Comparison of ARIMA Model and Exponential Smoothing Model on 2014 Air Quality Index in Yanqing County, Beijing, China

Jie Zhu, Ruoling Zhang, Binbin Fu, Renhao Jin

School of Information, Beijing Wuzi University, Beijing, China

Email address:

(Renhao Jin)

To cite this article:

Jie Zhu, Ruoling Zhang, Binbin Fu, Renhao Jin. Comparison of ARIMA Model and Exponential Smoothing Model on 2014 Air Quality Index in Yanqing County, Beijing, China. Applied and Computational Mathematics. Vol. 4, No. 6, 2015, pp. 456-461. doi: 10.11648/j.acm.20150406.19


Abstract: In order to study the changes of air quality index (AQI) in Yanqing County, Beijing, China and predict the trend of AQI value, this paper constructed a time-series analysisA non-stationary trend is found, and the ARIMA (1, 1, 2) model and Holt exponential smoothing model are found to sufficiently model the data. In comparison of these two model fittings, the ARIMA modelling result are better than Holt modelling’s in terms of trend capturing and result MSE, and in this data it is better to apply the ARIMA model to predict the future AQI values.

Keywords: Air Quality Index (AQI), Prediction, ARIMA Model, Exponential Smoothing Model, Holt Model


1. Introduction

Beijing is the capital of China and one of the most populous cities in the world. Its population in 2013 was 21.15 million. The city proper is the 3rd largest in the world. The metropolis, located in northern China, is governed as a direct-controlled municipality under the national government, with 14 urban and suburban districts and two rural counties. It is home to the headquarters of most of China's largest state-owned companies and many large multinational companies, and is a major hub for the national highway, expressway, railway, and high-speed rail networks. As China economic is boosting over 20 years, Beijing is always an attraction in the world. However, in recent 2-3 years Beijing is air pollution problem is often in the headlines of many news articles. China government has noticed this problem and done a lot of measures to control the air pollution in Beijing. In this paper, the air quality index (AQI) is used as a comprehensive figure to measure the air quality. As the AQI increases, an increasingly large percentage of the population is likely to experience increasingly severe adverse health effects [1]. Different countries have their own air quality indices, corresponding to different national air quality standards. This paper only concerns the AQI defined by China government [2]. The reasonable analysis and forecast of AQI can help the government make and check their air control police and let the hospitals to prepare their daily patient service.

China's Ministry of Environmental Protection (MEP) is responsible for measuring the level of air pollution in China. The AQI level is based on the level of 6 atmospheric pollutants, namely sulfur dioxide (SO2), nitrogen dioxide (NO2), suspended particulates smaller than 10 μm in aerodynamic diameter (PM10), suspended particulates smaller than 2.5 μm in aerodynamic diameter (PM2.5), carbon monoxide (CO), and ozone (O3) measured at the monitoring stations in China [2]. Table 1 displays the AQI value and its corresponding level and health implications.

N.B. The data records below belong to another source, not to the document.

(** [to_double]: the value and whether the text can be an integer; [None]
    when there is no digit, on a range error, when the value overflows, or
    when something is left over. *)
Definition to_double (s : string) : option (float * bool) :=
  let '(negative, s1) := read_sign (skip_spaces s) in
  let '(number, num_digits, exponent, s2) :=
    read_integer_part s1 0 0%nat 0%Z in
  let '(number, num_digits, exponent, maybe_int, s3) :=
    read_decimal_part s2 number num_digits exponent in
  if (num_digits =? 0)%nat then None
  else
    let number := if negative then - number else number in
    let '(exponent, maybe_int, s4) :=
      read_exponent_part s3 exponent maybe_int in
    match scale number exponent with
    | None => None
    | Some number =>
        if is_infinity number then None
        else
          match skip_spaces s4 with
          | EmptyString => Some (number, maybe_int)
          | String _ _ => None
          end
    end.

Definition lower (c : ascii) : ascii :=
  let n := nat_of_ascii c in
  if (65 <=? n)%nat && (n <=? 90)%nat then ascii_of_nat (n + 32) else c.

Fixpoint lowercase (s : string) : string :=
  match s with
  | EmptyString => EmptyString
  | String c rest => String (lower c) (lowercase rest)
  end.

(** [strcasecmp(s, word) == 0] for a lower-case [word]. *)
Definition strcasecmp (s word : string) : bool :=
  String.eqb (lowercase s) word.

(** [floatify]: [to_double], then the words for infinity. *)
Definition floatify (s : string) : option (float * bool) :=
  match to_double s with
  | Some r => Some r
  | None =>
      if strcasecmp s "inf" || strcasecmp s "+inf"
         || strcasecmp s "infinity" || strcasecmp s "+infinity"
      then Some (infinity, false)
      else if strcasecmp s "-inf" || strcasecmp s "-infinity"
      then Some (neg_infinity, false)
      else None
  end.

(** [int(s)] on the texts that reach it: blanks, a sign, digits, blanks. *)
Fixpoint read_int_digits (s : string) (n : Z) (count : nat)
  : Z * nat * string :=
  match s with
  | String c rest =>
      if is_digit c then read_int_digits rest (n * 10 + digit c)%Z (S count)
      else (n, count, s)
  | EmptyString => (n, count, s)
  end.

Definition python_int (s : string) : option Z :=
  let '(negative, s1) := read_sign (skip_spaces s) in
  let '(n, count, s2) := read_int_digits s1 0%Z 0%nat in
  if (count =? 0)%nat then None
  else
    match skip_spaces s2 with
    | EmptyString => Some (if negative then - n else n)%Z
    | String _ _ => None
    end.

(** ** [pd.to_numeric(column, errors='coerce')]

    The conversion loop looks at every cell: a float is kept, an empty or
    unreadable text becomes [nan], a text read as an integer within the
    64-bit range is seen as that integer, any other numeral as its float
    value.  The column comes out as [float64] if any cell was seen as a
    float or if negative integers meet integers over the [int64] range, as
    [uint64] if some integer is over the [int64] range, as [int64]
    otherwise. *)

Definition INT64_MIN : Z := (- 2 ^ 63)%Z.
Definition INT64_MAX : Z := (2 ^ 63 - 1)%Z.
Definition UINT64_MAX : Z := (2 ^ 64 - 1)%Z.

Inductive Seen : Type :=
| SeenFloat (x : float)
| SeenInt (z : Z) (x : float).

Definition scan (c : Cell) : Seen :=
  match c with
  | Numeric x => SeenFloat x
  | Text EmptyString => SeenFloat nan
  | Text s =>
      match floatify s with
      | None => SeenFloat nan
      | Some (x, false) => SeenFloat x
      | Some (x, true) =>
          match python_int s with
          | None => SeenFloat nan
          | Some z =>
              if (INT64_MIN <=? z)%Z && (z <=? UINT64_MAX)%Z
              then SeenInt z x
              else SeenFloat x
          end
      end
  end.

Inductive Dtype : Type :=
| Int64
| UInt64
| Float64.

(** A cell of a typed column. *)
Inductive Number : Type :=
| I64 (z : Z)
| U64 (z : Z)
| F64 (x : float).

As shown in Table 1, when AQI value is less than 100, the air is no effect for daily life, but when AQI is larger than 200, it can may case heavy adverse health effects.

In this paper, the study area is in Yanqing County of Beijing, which is situated in northeast Beijing and has an area of 1,993.75 square kilometers and a population of 317,000. It is an ecological conservation and development area of the capital, and well-endowed with natural resources and a picturesque landscape. The Yanqing County is famous tourism place is Beijing with over 30 unique tourist attractions including Badaling Great wall and Longqing Gorge. The 2022 winter Beijing Olympics will be held in this county as it has great Ice and Snow landscape. It is chosen to be study area as its tourism industry is highly determined by its air quality. As shown in Table 1, health implication of AQI is mainly related to outdoor activities. There is one air quality monitor to examine the air pollution and it publish the AQI value every day. The data is extracted from their everyday report from Jan. 1st 2014 to Dec. 29th 2014.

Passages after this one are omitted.